**ABOUT THIS TASK**: Exactly the lines below from the one with "Definition id_tx (second" up to and including the one with "Definition id_draws (seed" make up the answer, with nothing else added.

○ ○ ○

(* ===== verification/IdentityWitnesses.v ===== *)
(** * The theorems on identities at a concrete run

    Ann registers with her mailbox, follows the link, starts a login on her
    device, confirms it in the browser, and polls; then she makes an API key,
    refreshes and logs out.  An operator credits her account. *)
From S2P Require Import Prelude Text Net Ledger StandardData Envelope Fingerprint Store Api Postings JobOps Tables NodeRequests Nodes Requests Settled Identity AuthRoutes WebAuth ApiKeys IdentitySpec IdentityRuns Sessions OperatorGrant.

Local Open Scope string_scope.
Local Open Scope list_scope.
Local Open Scope Z_scope.

(** A toy signature: a checksum of key and message, twice. *)
Definition sample_sign (key message : string) : string :=
  let h := sha256 (key +:+ message) in h +:+ h.

#[export] Instance sample_ed25519 : Ed25519 := {
  verifying_key _ := true;
  verify_strict key message signature := String.eqb signature (sample_sign key message);
}.

#[export] Instance sample_argon2 : Argon2 := {
  argon2_hash password salt := Some (salt +:+ "$" +:+ password);
  argon2_verify password hash := Some (String.eqb hash ("salt$" +:+ password));
}.

#[export] Instance sample_lettre : Lettre := { mailbox _ := true; deliver _ _ _ _ := true }.

Definition id_config : AuthConfig :=
  mkAuthConfig Email "pepper" 900 86400 "dev" 0 "https://mindone.example/auth/device".
Definition id_tx (second : Z) : Tx :=
  mkTx (second * 1000000) (λ i, second * 100 + Z.of_nat i) (λ _, second * NANOS_PER_SECOND) "".
Definition id_draws (seed : string) : Draws :=
  mkDraws ("flow-challenge-of-32-bytes-----" +:+ seed) "provider" "abcdef" ("access" +:+ seed)
    ("refresh" +:+ seed) ("next-challenge-of-32-bytes-----" +:+ seed) "inference"
    "verification0verification0verification0abcd".
Definition no_github : GithubAnswers :=
  mkGithub (Err (Transport "")) (λ _, Err (Transport "")) (λ _, Err (Transport "")).

(** *** The device of Ann *)

Definition ann_key : string := "the-public-key-of-anns-computer!".
Definition ann_flow : Z := 300.
Definition ann_challenge : string := "flow-challenge-of-32-bytes-----a".
Definition ann_proof : string :=
  hex_encode (sample_sign ann_key (device_key_possession_message ann_flow ann_challenge ann_key)).

Definition ann_registers : list IdCall :=
  [ Register "MindOne <no-reply@mindone.example>" "https://mindone.example" (id_tx 1) (id_draws "a")
      "salt" (mkRegisterForm " Ann@Example.org" "Ann" "correct horse" "correct horse");
    VerifyEmail (id_tx 2) "mnev_verification0verification0verification0abcd" ].
Definition ann_logs_in : list IdCall :=
  [ DeviceStart (id_tx 3) (id_draws "a") no_github (hex_encode ann_key);
    LoginBegin (mkLoginForm "ann@example.org" "correct horse" "6162-6364-6566");
    LoginFinish 0 (id_tx 4);
    PollBegin (id_tx 5) (mkPollRequest ann_flow ann_proof);
    PollAsk 0 5000000 no_github;
    PollFinish 0 (id_tx 6) (id_draws "a") ].

Local Abbreviation id_run := (run id_config dec).
Local Abbreviation id_world calls := (id_run (fresh_world sample_granted) calls).2.
Definition ann_in : list IdCall := ann_registers ++ ann_logs_in.
Definition no_login : Z * Login := (0, mkLogin "" "" "" 0 "" 0 "").
Definition ann_login : Z * Login :=
  default no_login (head (id_run (fresh_world sample_granted) ann_in).1).
Definition ann_db : IdDb := w_db (id_world ann_in).

Lemma ann_opened : (id_run (fresh_world sample_granted) ann_in).1 = [ann_login].
Proof. vm_compute. reflexivity. Qed.

Lemma ann_in_opened : (ann_flow, ann_login.2) ∈ (id_run (fresh_world sample_granted) ann_in).1.
Proof.
  rewrite ann_opened. apply list_elem_of_singleton.
  assert (ann_login.1 = ann_flow) as H by (vm_compute; reflexivity).
  rewrite <-H. by destruct ann_login.
Qed.

(** *** Logging in *)

Lemma logins_are_proved_witness :
  countb (λ p, p.1 =? ann_flow) (id_run (fresh_world sample_granted) ann_in).1 = 1.
Proof.
  exact (proj1 (logins_are_proved id_config dec sample_granted sample_granted_ok ann_in ann_flow
    ann_login.2 ann_in_opened)).
Defined.

Lemma mailbox_logins_are_confirmed_witness :
  ∃ before a hash, users (w_db (id_world before)) !! login_user ann_login.2 = Some a
    ∧ password_hash a = Some hash.
Proof.
  destruct (mailbox_logins_are_confirmed id_config dec sample_granted sample_granted_ok ann_in ann_flow
    ann_login.2 eq_refl ann_in_opened) as (before & i & tx & d & after & a & hash & f & H).
  destruct H as (_ & _ & Ha & _ & _ & Hh & _). by exists before, a, hash.
Defined.

(** *** Refreshing *)

Definition refresh_tx : Tx := id_tx 7.
Definition refresh_request : DeviceBoundRefreshRequest :=
  mkRefresh "mnr_refresha" (hex_encode (sample_sign ann_key
    (refresh_key_possession_message "next-challenge-of-32-bytes-----a" "mnr_refresha" ann_key))).
Definition refresh_answer := auth_refresh id_config ann_db refresh_tx (id_draws "b") refresh_request.
Definition no_refresh : RefreshResponse := mkRefreshed "" "" "" 0.
Definition refresh_response : RefreshResponse := ok_default no_refresh refresh_answer.1.
Definition refreshed_db : IdDb := refresh_answer.2.

Lemma refreshed_eq :
  auth_refresh id_config ann_db refresh_tx (id_draws "b") refresh_request
  = (Ok refresh_response, refreshed_db).
Proof. apply (answered no_refresh refresh_answer). vm_cast_no_check (eq_refl true). Qed.

Lemma refresh_rotates_witness :
  new_refresh_token refresh_response = "mnr_refreshb"
  ∧ ∃ id s, sessions ann_db !! id = Some s ∧ ∃ s', sessions refreshed_db !! id = Some s'
      ∧ refresh_token_hash s' = token_hash id_config "mnr_refreshb".
Proof.
  assert (new_refresh_token refresh_response = "mnr_refreshb") as E by (vm_cast_no_check (eq_refl "mnr_refreshb")).
  split; [exact E|].
  destruct (refresh_rotates id_config dec sample_granted sample_granted_ok ann_in refresh_tx (id_draws "b")
    refresh_request refresh_response refreshed_db refreshed_eq)
    as (id & s & k & ch & pkb & chb & sigb & s' & Hs & _ & _ & _ & _ & _ & _ & _ & _ & Hs' & _ & _ & _ & _ & Hh & _).
  exists id, s. split; [exact Hs|]. exists s'. split; [exact Hs'|]. rewrite Hh, E. reflexivity.
Defined.

(** *** Logging out *)

Definition logout_answer := auth_logout id_config ann_db (id_tx 8) "mnr_refresha".
Lemma logged_out_eq :
  auth_logout id_config ann_db (id_tx 8) "mnr_refresha"
  = (Ok (ok_default false logout_answer.1), logout_answer.2).
Proof. apply (answered false logout_answer). vm_cast_no_check (eq_refl true). Qed.

Lemma logout_is_final_witness :
  ∃ id s, sessions ann_db !! id = Some s
    ∧ ¬ answered_for id_config (w_db (id_world (ann_in ++ [Logout (id_tx 8) "mnr_refresha"]))) id.
Proof.
  destruct (logout_is_final id_config dec sample_granted sample_granted_ok ann_in (id_tx 8)
    "mnr_refresha" _ _ logged_out_eq) as (id & s & Hs & _ & H).
  exists id, s. split; [exact Hs|]. apply (H id s []); [exact Hs|by left].
Defined.

(** *** API keys *)

Definition ann_keyed : list IdCall :=
  ann_in ++ [CreateKey (id_tx 9) (id_draws "a") (Some "Bearer mna_accessa") "laptop"].
Definition key_answer :=
  authenticate_inference id_config (w_db (id_world ann_keyed)) 10000000 (Some "Bearer mok_inference").
Definition no_principal : Principal * string := (mkPrincipal 0 0 0, "").
Definition key_principal : Principal * string := ok_default no_principal key_answer.1.

Lemma key_answer_eq :
  (authenticate_inference id_config (w_db (id_world ann_keyed)) 10000000
     (Some ("Bearer " +:+ "mok_inference"))).1
  = Ok (key_principal.1, key_principal.2).
Proof.
  rewrite <-surjective_pairing. apply (is_ok_Ok no_principal key_answer.1).
  vm_cast_no_check (eq_refl true).
Qed.

Lemma api_keys_are_confined_witness :
  ∃ id k s, api_keys (w_db (id_world ann_keyed)) !! id = Some k
    ∧ created_by_session k = session_id key_principal.1
    ∧ sessions (w_db (id_world ann_keyed)) !! session_id key_principal.1 = Some s
    ∧ session_revoked_at s = None.
Proof.
  assert (is_Some (strip_prefix "mok_" "mok_inference")) as Hp by (eexists; reflexivity).
  destruct (proj1 (api_keys_are_confined id_config dec sample_granted sample_granted_ok ann_keyed 10000000
    "mok_inference" key_principal.1 key_principal.2 Hp) key_answer_eq)
    as (id & k & s & d & Hk & _ & Hc & _ & _ & _ & Hs & _ & _ & Hr & _).
  exists id, k, s. exact (conj Hk (conj Hc (conj Hs Hr))).
Defined.

(** *** An operator's grant *)

Definition grant_db : GrantDb :=
  mkGrantDb (with_id_books (with_users (w_db (fresh_world sample_granted))
    {[1 := mkUser "github" "1" "ann" None None None]}) sample_granted) [].
Definition grant_request : OperatorQuotaGrantRequest :=
  mkGrantRequest 1 250000 "grant-1" "ops@mindone" "welcome quota".
Definition grant_json (request : OperatorQuotaGrantRequest) : option string := Some (grant_key request).
Definition grant_answer := grant_operator_quota dec grant_json grant_db (id_tx 1) grant_request.
Definition no_grant : OperatorQuotaGrantResult := mkGrantResult 0 0 0 0 0 0 "" true.
Definition granted : OperatorQuotaGrantResult := ok_default no_grant grant_answer.1.

Lemma granted_eq :
  grant_operator_quota dec grant_json grant_db (id_tx 1) grant_request = (Ok granted, grant_answer.2).
Proof. apply (answered no_grant grant_answer). vm_cast_no_check (eq_refl true). Qed.

Lemma grant_db_ok : grants_ok grant_db.
Proof.
  constructor; [apply sample_granted_ok|constructor|constructor|].
  vm_compute. apply NoDup_singleton.
Qed.

Lemma grants_credit_once_witness :
  idempotent_replay granted = false
  ∧ result_after granted = result_before granted + 250000 ∧ grants_ok grant_answer.2.
Proof.
  assert (idempotent_replay granted = false ∧ result_after granted = result_before granted + 250000) as [E F]
    by (vm_compute; split; reflexivity).
  split; [exact E|]. split; [exact F|].
  exact (proj1 (grants_credit_once dec grant_json grant_db (id_tx 1) grant_request _ _ grant_db_ok granted_eq)).
Defined.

○ ○ ○

**ANSWER SPACE**:
Definition id_tx (second : Z) : Tx :=
  mkTx (second * 1000000) (λ i, second * 100 + Z.of_nat i) (λ _, second * NANOS_PER_SECOND) "".
Definition id_draws (seed : string) : Draws :=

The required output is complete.